Late November along the Wild Atlantic Way. My husband is relaxed behind the wheel as we drive, as if he has always known these inverse roads. We only get lost once, when we follow the GPS instead of our instincts. On the radio, the news stations repeat the same five stories. There is only so much bad news.

We hike the rocky islands at Glassilaun Beach that snake into the water, grasping for the horizon like the tentacles of a dormant sea creature. Atop them, we can see for miles: gray sea against gray sky. The wind whips our coats and bites our ears, but there is still further to climb. Why stop when we are walking on water?

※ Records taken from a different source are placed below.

(* ===== verification/Interrupts.v ===== *)
(** * Interrupt entry and return (kernel/src/arch/x86_64/idt.rs)

    The assembly of the timer interrupt and of the CPU exceptions, on the
    machine of Cpu.v.  The Rust handlers they call are arguments; what the
    assembly relies on is the calling convention, [abi_call]. *)

From S2P Require Import Prelude Descriptors Cpu Task.
Local Open Scope Z_scope.

(** The order of the pushes; [frame_regs] is its reverse. *)
Definition irq_regs : list reg :=
  [RAX; RCX; RDX; RBX; RBP; RSI; RDI; R8; R9; R10; R11; R12; R13; R14; R15].

(** ** The timer interrupt *)

Section irq.
Context (unbound_timer_handler unbound_debug_iret_frame : cpu → cpu) (ret1 ret2 : Z).

(** [test rax, rax; jz .debug_selected; mov rsp, rax]. *)
Definition select_frame (c : cpu) : cpu := if gpr c RAX =? 0 then c else mov RSP RAX c.

Definition unbound_irq_common : cpu → cpu := run [
  push_all irq_regs;
  mov RDI RSP;
  mov R12 RSP;
  align_rsp;
  call ret1 unbound_timer_handler;
  mov RSP R12;
  select_frame;
  mov RDI RSP;
  call ret2 unbound_debug_iret_frame;
  pop_all frame_regs;
  add_imm RSP 8;
  iretq].

Definition unbound_irq0 : cpu → cpu := run [push_val 32; unbound_irq_common].
End irq.

(** ** CPU exceptions *)

Section exception.
Context (unbound_exception_handler : cpu → cpu) (ret : Z).

(** Up to the call. *)
Definition unbound_exception_entry : cpu → cpu := run [
  push_all irq_regs;
  lea RDI RSP 120;
  add_imm RSP (-8)].

Definition unbound_exception_common : cpu → cpu := run [
  unbound_exception_entry;
  call ret unbound_exception_handler;
  add_imm RSP 8;
  pop_all frame_regs;
  add_imm RSP 8;
  iretq].
Definition MAX_SCHEDULER_TASKS : Z := 8.
Definition DEFAULT_TIME_SLICE_TICKS : Z := 5.

Record Scheduler := mkScheduler {
  run_queue : RunQueue;
  current_task : option TaskId;
  task_count : Z;
  scheduler_ticks : Z;
  tasks : list (option Task);
}.

Definition Scheduler_new : Scheduler := mkScheduler RunQueue_new None 0 0 (replicate 8 None).

Definition on_queue {B} (m : M RunQueue B) : M Scheduler B :=
  zoom run_queue (λ q s, mkScheduler q (current_task s) (task_count s) (scheduler_ticks s) (tasks s)) m.
Definition set_tasks (ts : list (option Task)) (n : Z) (s : Scheduler) : Scheduler :=
  mkScheduler (run_queue s) (current_task s) n (scheduler_ticks s) ts.
Definition set_current_task (c : option TaskId) (s : Scheduler) : Scheduler :=
  mkScheduler (run_queue s) c (task_count s) (scheduler_ticks s) (tasks s).

(** [for slot in self.tasks.iter_mut() { if slot.is_none() { *slot = Some(task); .. } }]. *)
Fixpoint fill_task (task : Task) (slots : list (option Task)) : option (list (option Task)) :=
  match slots with
  | [] => None
  | None :: rest => Some (Some task :: rest)
  | Some t :: rest => cons (Some t) <$> fill_task task rest
  end.

(** The first slot whose task has the id: read it, change it, empty it. *)
Fixpoint find_task (task_id : TaskId) (slots : list (option Task)) : option Task :=
  match slots with
  | [] => None
  | Some t :: rest => if id t =? task_id then Some t else find_task task_id rest
  | None :: rest => find_task task_id rest
  end.
Fixpoint update_task (task_id : TaskId) (f : Task → Task) (slots : list (option Task)) :
    list (option Task) :=
  match slots with
  | [] => []
  | Some t :: rest => if id t =? task_id then Some (f t) :: rest else Some t :: update_task task_id f rest
  | None :: rest => None :: update_task task_id f rest
  end.
Fixpoint clear_task (task_id : TaskId) (slots : list (option Task)) : list (option Task) :=
  match slots with
  | [] => []
  | Some t :: rest => if id t =? task_id then None :: rest else Some t :: clear_task task_id rest
  | None :: rest => None :: clear_task task_id rest
  end.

In Connemara, the sunlight spins the grass into gold and turns the bogs into mirrors. Nice days are not so seldom as everyone thinks. In the evenings, we return south to stay in Costelloe, in the shadow of the fishing lodge once built for the owner of the Titanic. The nights are dipped in ink, a heavy, irrefutable dark that thumbs our eyelids down into an early sleep. We welcome it, this deep kind of rest that comes from knowing there is nowhere else to be.

My great great grandfather was one of sixteen children born to Irish parents, but one of the few to come to the States. When we linger in county Sligo, where his surname originated, I wonder if I am in the presence of any distant relatives. I recognize myself in the point of people's noses and the roundness of their faces. It all feels so familiar, this place I hardly know. In the vastness, I think there might be room for me, as well. In the stillness, I wish I could belong.